Forget about Hallmark. They get the blame for the commercialization of Valentine’s Day; but Hallmark didn’t start until 1910. One of the earliest people to make a fortune from Valentine’s Day was an American woman. The arrival of the penny post in England in 1840 resulted in the rapid growth of card sending. On the first Valentine’s Day after the penny post started, in 1841, 400,000 cards were sent by the English. By 1871, that had grown to 1.2 million.
The Victorian era, thanks mostly to the availability of postage to the masses, led the explosion in Valentine’s Days cards and sentiments. By 1830, the printing press allowed for mass market black and white cards; and by 1851 colour lithography became available. Martin and Co was one of the first English companies to print cards on a large scale. The upper classes distinguished themselves from the advent of cards for everyone by creating handmade cards with beautiful details; lace, feathers, ribbons, and printed drawings all featured on these cards. Some of them became so intricate that they came delivered in small boxes.
A Howland designed card from the 1870s.
One of these English cards made its way across the oceans to America into the hands of Esther Howland. Her father owned a small stationary shop. She saw the opportunity in that one card, and quickly mocked up a few options to sell in her father’s shop. Her brother took some samples with him as he did his sales rounds. All up, Howland expected to see US$200 worth of cards (that’s US$5,887 in 2015 dollars). Her brother arrived back at the shop with orders for $5,000 (2015 $147,000).
Howland created an assembly line in her house, employing local females to create the cards. Each woman had a different job; cutting out illustrations, adding verses, and all the different embellishments required by each design. Her assembly line pre-dates Henry Ford’s famous one by nearly 50 years. Further legend has it that Esther Howland inspected every card before it was sent to the client. After a few years, her cards were brand marked with a red heart. The cards were available across a range of prices, from five cents for a simple card to $1 for a complicated design that included ribbons, illustrations, hidden doors and even gilded lace. $1 in 1853 equates to $31.25 in 2015 – can you imagine paying over $30 for a card?
The business grew quickly, and soon Howland had a range of cards for other occasions as well. Christmas (still the biggest card market in America with 1.6 billion cards sent last year), New Years Day, birthday cards, and other keepsakes such as booklets and baskets.

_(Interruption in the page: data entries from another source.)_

Definition parseChannelStats_body (stats : ChannelStatistics)
    (param : PCFParameter) : ChannelStatistics :=
  let '(mkChannelStatistics chl conn msgs bytes batches) := stats in
  let tag := p_Parameter param in
  match p_Value param with
  | VInt32 val =>
      if tag =? MQIACH_MSGS then
        mkChannelStatistics chl conn val bytes batches
      else if tag =? MQIACH_BYTES then
        mkChannelStatistics chl conn msgs val batches
      else if tag =? MQIACH_BATCHES then
        mkChannelStatistics chl conn msgs bytes val
      else stats
  | VString str =>
      if tag =? MQCA_CHANNEL_NAME then
        mkChannelStatistics str conn msgs bytes batches
      else if tag =? MQCA_CONNECTION_NAME then
        mkChannelStatistics chl str msgs bytes batches
      else stats
  | _ => stats
  end.

(** [parseChannelStats] *)
Definition parseChannelStats (parameters : list PCFParameter)
  : ChannelStatistics :=
  fold_left parseChannelStats_body parameters
    (mkChannelStatistics EmptyString EmptyString 0 0 0).

Record MQIStatistics : Type := mkMQIStatistics {
  ms_ApplicationName : string;
  ms_Opens : Z;
  ms_Closes : Z;
  ms_Puts : Z;
  ms_Gets : Z;
  ms_Commits : Z;
  ms_Backouts : Z
}.

Definition parseMQIStats_body (stats : MQIStatistics)
    (param : PCFParameter) : MQIStatistics :=
  let '(mkMQIStatistics app opens closes puts gets commits backouts) :=
    stats in
  let tag := p_Parameter param in
  match p_Value param with
  | VInt32 val =>
      if tag =? MQIAMO_OPENS then
        mkMQIStatistics app val closes puts gets commits backouts
      else if tag =? MQIAMO_CLOSES then
        mkMQIStatistics app opens val puts gets commits backouts
      else if tag =? MQIAMO_PUTS then
        mkMQIStatistics app opens closes val gets commits backouts
      else if tag =? MQIAMO_GETS then
        mkMQIStatistics app opens closes puts val commits backouts
      else if tag =? MQIAMO_COMMITS then
        mkMQIStatistics app opens closes puts gets val backouts
      else if tag =? MQIAMO_BACKOUTS then
        mkMQIStatistics app opens closes puts gets commits val
      else stats
  | VString str =>
      if tag =? MQCA_APPL_NAME then
        mkMQIStatistics str opens closes puts gets commits backouts
      else stats
  | _ => stats
  end.

(** [parseMQIStats] *)
Definition parseMQIStats (parameters : list PCFParameter) : MQIStatistics :=
  fold_left parseMQIStats_body parameters
    (mkMQIStatistics EmptyString 0 0 0 0 0 0).

Record OperationCounts : Type := mkOperationCounts {
  oc_Gets : Z;
  oc_Puts : Z;
  oc_Browses : Z;
  oc_Opens : Z;
  oc_Closes : Z;
  oc_Commits : Z;
  oc_Backouts : Z
}.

Howland published a book in 1879 called The New England Valentine Co’s Valentine Verse Book. It contained 131 verses printed in different colours and sizes. The blurb suggested that if you liked a card, but not the verse, you could simply chose a verse you preferred from the book. Cut it out and paste it over the original verse.
When Howland sold her company in 1881, it was turning over $100,000 per annum (2015 $2.3 million). She died in 1904, aged 76. The company Hallmark that is so famous for cards that Valentine’s Day is often referred to as a Hallmark holiday, didn’t open until 1910. Perhaps it was the success of Howland (and others) that allowed the Hallmark company to build on their initial growth. In the USA, some 151 million cards are sold on Valentine’s Day, and in Australia over $14.2 million is spent on Valentine’s Day cards. It’s big business. Then and now.
Did you get a card for Valentine’s Day? Or does the overt commercialization of the day make you sneer?